Collected data entries
******

(** * Google Tasks MCP server: the tool handlers of [server.py]

    A shallow embedding of the ten tool handlers, of the list resolver
    [_resolve_tasklist_id] and of the search predicate [_match], with the
    properties the specification states about them.

    Modelling choices.
    - Python [str] values are [string]s whose characters are the code
      points below 256; [str.lower], [in] and the ordering of strings are
      defined on them as Python defines them on that range.
    - The values the API client returns are JSON documents ([json]); a
      Python [dict] is an association list in insertion order with unique
      keys.  The handlers are dynamically typed, so every operation on a
      [json] value that Python can refuse raises, as in Python.
    - A handler runs in a state and exception monad: the state is the
      [trace] of remote calls issued so far, each with what the remote
      service answered (a document, or an exception).
    - The remote service is any function from the calls issued so far and
      the present call to an answer; [get_google_tasks_service] is
      represented by its result (it raises, returns [None], or returns a
      service); its body is embedded in the module [Provider], over an
      environment that answers for the working directory, the token, the
      files, the refresh, the consent flow and the build, with the log of
      the effects it has.
    - Exceptions are the subclasses of [Exception], which is what the
      handlers' [except Exception] designates.
    - The wording of the interpreter's own error messages, the text of a
      list in an f-string and the way [strftime] writes a year below 1000
      are parameters ([PyRuntime]): no handler branches on them. *)

From Stdlib Require Import ZArith List String Ascii Bool Lia.
Import ListNotations.
Local Open Scope list_scope.
Local Open Scope string_scope.
Local Open Scope Z_scope.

******

What to work on
The entries above hold the needed span. Transcribe exactly the lines from the one with "defined on them" to the one with "- A handler", both included.

Answer for this exercise
      defined on them as Python defines them on that range.
    - The values the API client returns are JSON documents ([json]); a
      Python [dict] is an association list in insertion order with unique
      keys.  The handlers are dynamically typed, so every operation on a
      [json] value that Python can refuse raises, as in Python.
    - A handler runs in a state and exception monad: the state is the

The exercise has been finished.